Jesus questions the idea that those Galileans were sinners because they suffered. He redirects attention from external calamities to inner states and personal accountability.

Neville's Inner Vision

Notice how the crowd reads the calamity as evidence of another's guilt, an outer moral ledger. Jesus refuses that projection and invites you to look within: the Galileans' fate is not a verdict on their sin but a mirror for your own mind.
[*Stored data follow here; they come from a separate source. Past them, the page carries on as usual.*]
Fixpoint tag_filter_loop (fuel : nat) (flt : filter) (f : field) (m : mem) (it : ndb_iterator) :
    option bool :=
  match fuel with
  | O => Some false
  | S fuel =>
      r ← ndb_tags_iterate_next m it;
      if (fst r : bool) then
        tag ← iter_tag (snd r);
        t ← tag_filter_step flt f m (iter_note it) tag;
        match t with
        | TagMatch => Some true
        | TagSkip => tag_filter_loop fuel flt f m (snd r)
        | TagStop => Some false
        end
      else Some false
  end.

Definition ndb_tag_filter_matches (flt : filter) (f : field) (m : mem) (note : Z) : option bool :=
  count ← ndb_tags_count m (ndb_note_tags note);
  tag_filter_loop (S (Z.to_nat count)) flt f m (ndb_tags_iterate_start note).

(** The relays a note was seen on, one [ndb_note_relay_iterate_next] at a time. *)
Fixpoint relay_loop (flt : filter) (f : field) (relays : list (list Z)) : option bool :=
  match relays with
  | [] => Some false
  | r :: relays =>
      b ← bsearch (search_strs flt r) (elements f);
      if (b : bool) then Some true else relay_loop flt f relays
  end.

Section matching.
(** The callback of a custom filter, given the 16 bytes stored for it. *)
Context (custom_cb : list Z -> mem -> Z -> bool).
Lemma declare_one t tag ks w i next s :
  (if decide (t = TAGS) then tag <> 0 else tag = 0) -> follows w ks i ->
  ((if negb (tag =? 0) then ndb_filter_start_tag_field tag else ndb_filter_start_field t) &&*
   (let* ' (ok, i) := w in
    if ok : bool then do* ndb_filter_end_field in next (i + 1) else ret false)) s =
  (declare (mk_afield t tag ks) &&* next (i + 1)) s.
Proof.
  intros Ht Hw. unfold declare. cbn [a_type a_tag a_keys].
  set (st := if decide (t = TAGS) then ndb_filter_start_tag_field tag else ndb_filter_start_field t).
  transitivity ((st &&* (let* ' (ok, i) := w in
    if ok : bool then do* ndb_filter_end_field in next (i + 1) else ret false)) s).
  { unfold st. destruct (decide (t = TAGS)); [by destruct (Z.eqb_spec tag 0) | by rewrite Ht]. }
  transitivity ((st &&* add_keys ks &&* (do* ndb_filter_end_field in ret true) &&* next (i + 1)) s); [| reflexivity].
  unfold andM, bind. destruct (st s) as [[[|] s1] |]; try done.
  specialize (Hw s1). destruct (add_keys ks s1) as [[[|] s2] |].
  - rewrite Hw. by destruct (ndb_filter_end_field s2) as [[[] s3] |].
  - destruct Hw as [i' ->]. done.
  - by rewrite Hw.
Qed.

Lemma andM_assoc {S} (a b c : M S bool) s : ((a &&* b) &&* c) s = (a &&* (b &&* c)) s.
Proof. unfold andM, bind. destruct (a s) as [[[|] s1] |]; done. Qed.

Lemma parse_loop_declares num ms : num = zlen ts -> forall afs fuel par off n s,
  members_fields ms = Some afs -> forallb member_ok ms = true ->
  (ms <> [] -> here js off (commas (map member_text ms))) ->
  segment ts n (members_toks par off n ms) -> n + zlen (members_toks par off n ms) = num ->
  num - n < Z.of_nat fuel ->
  parse_json_loop js T num fuel n s = (declare_all afs &&* ndb_filter_end) s.
Proof.
  intros Hnum. induction ms as [| [[[w1 key] w2] v] ms IH]; intros afs fuel par off n s Hm Hok Hh Hs Hn Hf.
  { injection Hm as <-. unfold zlen in Hn. simpl in Hn. destruct fuel as [| fuel]; [lia |]. simpl.
    destruct (Z.leb_spec num n); [done | lia]. }
  simpl in Hm. destruct (member_fields (w1, key, w2, v)) as [a |] eqn:Ea; [| done]. simpl in Hm.
  destruct (members_fields ms) as [afs' |] eqn:Eafs; [| done]. injection Hm as <-.
  simpl in Hok. apply andb_true_iff in Hok as [Hok1 Hok]. unfold member_ok in Hok1. simpl in Hok1.
  apply andb_true_iff in Hok1 as [[[_ Hrk]%andb_true_iff _]%andb_true_iff Hokv].
  specialize (Hh ltac:(done)). rewrite commas_map_cons in Hh. apply here_app in Hh as [Hhm Hh].
  apply (member_here js ts) in Hhm as [Hkey Hv].
  cbn [members_toks member_toks] in Hs, Hn. set (ov := off + zlen w1 + 1 + zlen key + 1 + zlen w2 + 1) in *.
  set (tk := mk_tok JSMN_STRING _ _ _ _) in *.
  apply segment_app in Hs as [Hs Hs']. apply segment_cons in Hs as [Ht Hs].
  rewrite zlen_app in Hn. rewrite zlen_cons, toks_count in Hs', Hn.
  assert (0 < token_count v) as Hpos.
  { rewrite <- (toks_count v 0 0 0). pose proof (toks_nonempty v 0 0 0). lia. }
  pose proof (zlen_nonneg (members_toks par (off + zlen (member_text (w1, key, w2, v)) + 1)
    (n + (1 + token_count v)) ms)).
  assert (forall f s, num - n - 1 < Z.of_nat f ->
    parse_json_loop js T num f (n + (1 + token_count v)) s = (declare_all afs' &&* ndb_filter_end) s) as Hrest.
  { intros f s' Hf'. apply (IH afs' f par (off + zlen (member_text (w1, key, w2, v)) + 1)); try done; try lia.
    intros Hne. destruct ms; [done |]. by apply here_cons in Hh as [_ Hh]. }
  destruct fuel as [| fuel]; [lia |]. cbn [parse_json_loop].
  destruct (Z.leb_spec num n); [lia |].
  rewrite (bind_eq _ _ _ _ _ (ftok_eq _ _ s Ht)).
  rewrite (bind_eq _ _ _ _ _ (ftext_eq tk key s ltac:(unfold toksize; simpl; lia) Hkey)).
  unfold member_fields in Ea. cbn [fst snd] in Ea.
  destruct (ndb_filter_parse_field key) as [[t tag] |] eqn:Ef.
  - destruct (field_keys t v) as [ks |] eqn:Ek; [| done]. injection Ea as <-.
    rewrite (declare_one _ _ ks _ _ (parse_json_loop js T num fuel) s (parse_field_tag _ _ _ Hrk Ef)
               (value_follows t v ks ov n (n + 1) Ek Hv Hs)).
    cbn [app declare_all]. rewrite andM_assoc. unfold andM at 1 2, bind.
    destruct (declare (mk_afield t tag ks) s) as [[[|] s1] |]; try done.
    replace (n + 1 + token_count v - 1 + 1) with (n + (1 + token_count v)) by lia. apply Hrest. lia.
  - destruct (flat_text v) as [raw |] eqn:Ev; [| done]. injection Ea as <-.
    assert (token_count v = 1) as E1.
    { rewrite <- token_count_strip. unfold flat_text in Ev. by destruct (strip v). }
    cbn [app]. rewrite <- (Hrest fuel s) by lia. rewrite E1. by replace (n + (1 + 1)) with (n + 2) by lia.
Qed.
If you believe suffering belongs to someone else’s story, you are treating events as reality separate from your inner I AM. The 'sinners' are your own habit of judging, your urge to classify, your fear of chaos, and your need to feel righteous by condemning others. The kingdom Jesus brings is not a place but an alignment of consciousness with the I AM that creates. When you stop blaming victims and begin to inquire within, you realize you have been co-creating the very scenes you call 'misfortune' by your beliefs. The fire of awareness reveals that your interpretation is the power that shapes experience. Thus, repent not for guilt, but for awakening: revise your inner narrative until suffering serves as a signal to re-sentiment your world into harmony.

Practice This Now

Act: Assume the space as your own inner state and revise it: say 'I am the I AM, choosing to awaken from judgment.' Then close your eyes, imagine the scene transformed into serenity, and let that feeling saturate your awareness.